As well, Myung and colleagues demonstrated that an overactive bladder model in female rabbits deteriorated clitoral engorgement, which was associated with greater force generation through increased calcium sensitization and subsequently decreased relaxation, via activation of endothelin-1 ET-1 and Rho-kinase system [ 30 ], which support our previous findings [ 28 ].
Representative trace showing changes in force contraction and relaxation of a female internal pudendal artery stimulated with increased concentrations of endothelin-1 ET-1 and acetylcholine AChrespectively. The internal pudendal artery supplies blood to the clitoris and labia minora of the vagina.
Relaxation of the internal pudendal artery is essential to achieve tumescence during sexual stimulation. A compromised state of relaxation in this artery may play a role in female sexual dysfunction. These basic science techniques have and continue to advance our understanding of FSD, however several experimental challenges still remain. Due to undefined anatomical characteristics and limitations in structure, physiological and pharmacological aspects of the rat have not been thoroughly investigated.
In contrast, clitoral function and characteristics have been studied in larger animal studies rabbits and dogshowever these species are limited in experimental design when compared to rat. The investigation of FSD is complicated by many factors. Experimentally, modeling FSD is challenging due to the multifaceted and varied inputs that define this disorder.
Therefore endpoint measurements such as clitoral and vaginal blood flow, internal pudendal artery compliance and nerve-stimulated increases in pressure assist in the quantification of animal responses.

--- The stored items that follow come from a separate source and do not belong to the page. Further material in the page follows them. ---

Definition entry_data (e : WalEntry string) : Z * Z * string :=
  (we_seq e, we_ts e, match we_msg e with Text s => s | _ => "" end).

#[global] Instance codec : WalCodec string := {
  header_print h := Ok ("wal 1");
  entry_print e := Ok (LineCodec.print (entry_data e));
  entry_parse s :=
    let? data := LineCodec.parse s in
    let '(seq, ts, msg) := data : Z * Z * string in
    if bool_decide (is_u64 seq) then Ok (mkWalEntry seq ts (Text msg)) else Err "out of range";
  msg_exact m := match m with Text _ => True | _ => False end
}.

#[global] Instance codec_laws : WalLaws string.
Proof.
  split.
  - intros h. exists "wal 1". done.
  - intros [seq ts msg] (Hs & _ & Hm). destruct msg as [s| |]; [|done..]. eexists. split; [done|].
    split; [apply LineCodec.print_line|]. unfold entry_parse, codec. rewrite LineCodec.parse_print. cbn.
    by rewrite bool_decide_eq_true_2.
  - intros s e. unfold entry_parse, codec. destruct (LineCodec.parse s) as [[[seq ts] msg]|]; [|done].
    case_bool_decide; [|done]. intros. by simplify_eq.
Qed.

Definition disk0 : FS := mkFS ∅ ∅ 0 [].
Definition opened_box : outcome_io DurableMailbox * unit * FS := dm_open (V := string) "a" "d" tt disk0.
Definition box0 : DurableMailbox := mkDurableMailbox "a" "d/a.wal" "d/a.ack" "d" (Some (mkBufWriter 0 "")) 0 0.
Definition fs0 : FS := opened_box.2.

Definition session : list (Cmd (V := string)) :=
  [CAppend 7 (Text "a"); CAppend 8 (Text "b"); CAck 1; CAck 5; CTruncate; CReopen; CAppend 9 (Text "c"); CReplay].

Lemma disk0_wf : fs_wf disk0.
Proof. split; [by intros p q i|by intros p i]. Qed.

Lemma session_ok : Forall cmd_ok session.
Proof. by repeat constructor. Qed.

Lemma mailbox_refines_queue_witness :
  at_rest "d" "a" disk0 (mkQueue (V := string) [] 0 0) /\
  exists d0 fs0, dm_open (V := string) "a" "d" tt disk0 = (ORet (Ok d0), tt, fs0) /\
  exists d1 fs1, run "d" "a" session d0 fs0 =
    Some ([RSeq 1; RSeq 2; RDone; RRefused; RDone; RDone; RSeq 3;
           REntries [mkWalEntry 2 8 (Text "b"); mkWalEntry 3 9 (Text "c")]], d1, fs1).
Proof.
  assert (Ha : at_rest "d" "a" disk0 (mkQueue (V := string) [] 0 0)) by (right; by split_and!; [apply disk0_wf|..]).
  split; [exact Ha|].
  exact (mailbox_refines_queue "d" "a" session tt disk0 _ Ha eq_refl session_ok).
Defined.

Definition after (cs : list (Cmd (V := string))) : DurableMailbox * FS :=
  match run "d" "a" cs box0 fs0 with Some (_, d, fs) => (d, fs) | None => (box0, fs0) end.


Lemma box0_represents : represents "d" "a" box0 fs0 (mkQueue (V := string) [] 0 0) /\ calm_fs fs0.
Proof.
  assert (Ha : at_rest "d" "a" disk0 (mkQueue (V := string) [] 0 0)) by (right; by split_and!; [apply disk0_wf|..]).
  pose proof (wp_open "d" "a" tt disk0 _ Ha eq_refl) as Hw. unfold wp in Hw.
  change (dm_open "a" "d" tt disk0) with (ORet (Ok box0) : outcome_io DurableMailbox, tt, fs0) in Hw.
  destruct Hw as (d & Hd & Hq & Hrep). by simplify_eq.
Qed.

(** Two messages, the first acknowledged. *)
Definition two : DurableMailbox * FS := after [CAppend 7 (Text "a"); CAppend 8 (Text "b"); CAck 1].
Definition two_queue : Queue string := mkQueue [mkWalEntry 1 7 (Text "a"); mkWalEntry 2 8 (Text "b")] 2 1.

(** The process dies while the new log is being written, five bytes into it. *)
Definition crashed : outcome_io unit * DurableMailbox * FS :=
  dm_truncate (V := string) two.1 (mkFS (fs_names two.2) (fs_data two.2) (fs_next two.2) [VOk; VOk; VOk; VCrash 5]).

Lemma two_represents : represents "d" "a" two.1 two.2 two_queue.
Proof.
  destruct box0_represents as [Hrep Hq].
  destruct (run_refines "d" "a" [CAppend 7 (Text "a"); CAppend 8 (Text "b"); CAck 1] box0 fs0 _ Hrep Hq)
    as (d & fs & Hr & Hrep' & _); [by repeat constructor|].
  unfold two, after. rewrite Hr. exact Hrep'.
Qed.
Lemma wp_fck_save {X} dir key v m (x : X) fs :
  holds dir fs m -> json_reads_back v ->
  wp (fck_save dir key v) (fun r x' fs' => x' = x /\ done_or_not dir tt m (<[sanitize key := v]> m) fs r fs') x fs.
Proof.
  intros Hm (s & Hpr & Hpa). unfold fck_save. apply wp_bind, wp_result. rewrite Hpr.
  apply wp_call. pose proof (write_file_spec (checkpoint_tmp dir key) s fs (proj1 Hm)) as H1.
  destruct (write_file _ s fs) as [r1 fs1]. destruct H1 as (Hwf1 & Ho1 & Hok1 & Hcalm1).
  assert (Hm1 : holds dir fs1 m).
  { eapply holds_keep; [done|intros k; apply Ho1|done]. intros Heq. by eapply checkpoint_tmp_ne. }
  destruct r1 as [[]|e|]; [|by (split; [done|]; split; [intros Hq; by destruct (Hcalm1 Hq)|by right]) ..].
  destruct (Hok1 eq_refl) as [Hf1 Hc1]. apply wp_io.
  pose proof (rename_spec (checkpoint_tmp dir key) (checkpoint_path dir key) fs1 Hwf1 Hf1
    (checkpoint_tmp_ne dir key (sanitize key))) as H2.
  destruct (rename _ _ fs1) as [r2 fs2]. destruct H2 as (Hwf2 & Hcalm2 & H2).
  destruct r2 as [[]|e|]; cbn [io_done] in H2.
  2,3: by (split; [done|]; split; [intros Hq; destruct (Hcalm1 Hq) as [Hq1 _]; by destruct (Hcalm2 Hq1)|
    right; split; [done|by eapply holds_same]]).
  destruct H2 as (Hf2 & Hc2 & Ho2).
  assert (Hm2 : holds dir fs2 (<[sanitize key := v]> m)).
  { apply (holds_change dir fs1 fs2 m (sanitize key) (Some v)); [done| | |done].
    - intros k Hne. apply Ho2; [by intros Heq; eapply checkpoint_tmp_ne|]. intros Heq. by apply path_of_inj in Heq.
    - exists s. split; [|done]. rewrite <- Hc1. exact Hc2. }
  split; [done|]. split; [|by left]. intros Hq. destruct (Hcalm1 Hq) as [Hq1 _]. by destruct (Hcalm2 Hq1).
Qed.

Lemma wp_fck_delete {X} dir key m (x : X) fs :
  holds dir fs m ->
  wp (fck_delete dir key) (fun r x' fs' => x' = x /\ done_or_not dir tt m (delete (sanitize key) m) fs r fs') x fs.
Proof.
  intros Hm. unfold fck_delete. apply wp_fs. unfold path_exists. case_bool_decide as Hf.
  - apply wp_io. pose proof (remove_file_spec (checkpoint_path dir key) fs (proj1 Hm) Hf) as H1.
    destruct (remove_file _ fs) as [r1 fs1]. destruct H1 as (Hwf1 & Hcalm1 & H1).
    destruct r1 as [[]|e|]; cbn [io_done] in H1.
    2,3: by (split; [done|]; split; [intros Hq; by destruct (Hcalm1 Hq)|right; split; [done|by eapply holds_same]]).
    destruct H1 as (Hf1 & Ho1).
    assert (Hm1 : holds dir fs1 (delete (sanitize key) m)).
    { apply (holds_change dir fs fs1 m (sanitize key) None); [done| |done|done].
      intros k Hne. apply Ho1. intros Heq. by apply path_of_inj in Heq. }
    split; [done|]. split; [|by left]. intros Hq. by destruct (Hcalm1 Hq).
  - assert (Hd : delete (sanitize key) m = m).
    { apply delete_id. destruct Hm as [_ Hm]. specialize (Hm (sanitize key)).
      destruct (m !! sanitize key) as [v|]; [|done]. destruct Hm as (s & Hs & _). destruct Hf. by eapply content_file. }
    rewrite Hd. split; [done|]. split; [done|by left].
Qed.

Lemma wp_fck_load {X} dir key m (x : X) fs :
  holds dir fs m ->
  wp (fck_load dir key) (fun r x' fs' => x' = x /\ done_or_not dir (m !! sanitize key) m m fs r fs' /\
    forall o, r = ORet (Ok o) -> o = m !! sanitize key) x fs.
Proof.
  intros Hm. unfold fck_load. apply wp_fs. pose proof (proj2 Hm (sanitize key)) as Hk. unfold checkpoint_path.
  destruct (m !! sanitize key) as [v|].
  - destruct Hk as (s & Hs & Hpa). rewrite path_exists_true by (by eapply content_file).
    apply wp_call. pose proof (read_spec (path_of dir (sanitize key)) fs) as H1.
    destruct (read _ fs) as [r1 fs1]. destruct H1 as (Hs1 & Hv1 & Hcalm1).
    assert (Hm1 : holds dir fs1 m) by (by eapply holds_same).
    destruct r1 as [s'|e|].
    2,3: by (split; [done|]; split; [split; [intros Hq; by destruct (Hcalm1 (mk_is_Some _ _ Hs) Hq)|by left]|done]).
    specialize (Hv1 s' eq_refl). simplify_eq. apply wp_bind, wp_result. rewrite Hpa.
    split; [done|]. split; [|by intros o [=]]. split; [|by left]. intros Hq. by destruct (Hcalm1 (mk_is_Some _ _ Hs) Hq).
  - unfold path_exists. rewrite Hk. cbn. split; [done|]. split; [|by intros o [=]]. split; [done|by left].
Qed.
End spec.

(** ** Properties *)

Section properties.
Context {V : Type} `{JT : JsonText V}.
Implicit Types (fs : FS) (m : gmap string V).

Definition call_reads_back (c : CkCall V) : Prop := match c with CkSave _ v => json_reads_back v | _ => True end.

Lemma wp_file_call dir (c : CkCall V) m (x : unit) fs :
  holds dir fs m -> call_reads_back c ->
  wp (file_call dir c) (fun r x' fs' => exists o, mem_call c m = (Ok o, (mem_call c m).2) /\
    done_or_not dir o m (mem_call c m).2 fs r fs' /\ (forall o', r = ORet (Ok o') -> o' = o)) x fs.
Proof.
  intros Hm Hc. destruct c as [key v|key|key]; cbn [file_call].
  - apply wp_bind. eapply wp_mono; [by apply (wp_fck_save dir key v m)|]. intros r x' fs' (-> & Hcalm & Hdone).
    destruct r as [[[]|e]|].
    1: exists None; split; [done|]; split; [|by intros o [=]]; split; [naive_solver|left; by destruct Hdone as [|[]]].
    all: exists None; (split; [done|]); (split; [|done]); split; [intros Hq; by destruct (Hcalm Hq) as (_ & [=] & _)|].
    all: destruct Hdone as [|[_ ?]]; [by left|by right].
  - eapply wp_mono; [by apply (wp_fck_load dir key m)|]. intros r x' fs' (-> & Hd & Ho). by exists (m !! sanitize key).
  - apply wp_bind. eapply wp_mono; [by apply (wp_fck_delete dir key m)|]. intros r x' fs' (-> & Hcalm & Hdone).
    destruct r as [[[]|e]|].
    1: exists None; split; [done|]; split; [|by intros o [=]]; split; [naive_solver|left; by destruct Hdone as [|[]]].
    all: exists None; (split; [done|]); (split; [|done]); split; [intros Hq; by destruct (Hcalm Hq) as (_ & [=] & _)|].
    all: destruct Hdone as [|[_ ?]]; [by left|by right].
Qed.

Direct study of FSD in animal models has proven difficult and therefore the disorder has been investigated in the study of other comorbid conditions diabetes, hypertension, ect. This approach could complicate the study of FSD in that the researcher must interpret data in conjunction with an additional disease condition. However, this may be a more realistic approach due to the commonalities between FSD and some cardiovascular diseases. Currently there are few pharmacological options available in the treatment of "Kuly ral wife sexual dysfunction." Historically, FSD patients were treated through psychological therapy; however as we have come to understand the extensiveness of the disorder, more basic science research and clinical recognition have been developed to address the problem.
Several pharmacological initiatives are in development aimed at increasing blood flow to the genitals, improving androgen deficiencies and enhancing central nervous system stimulation.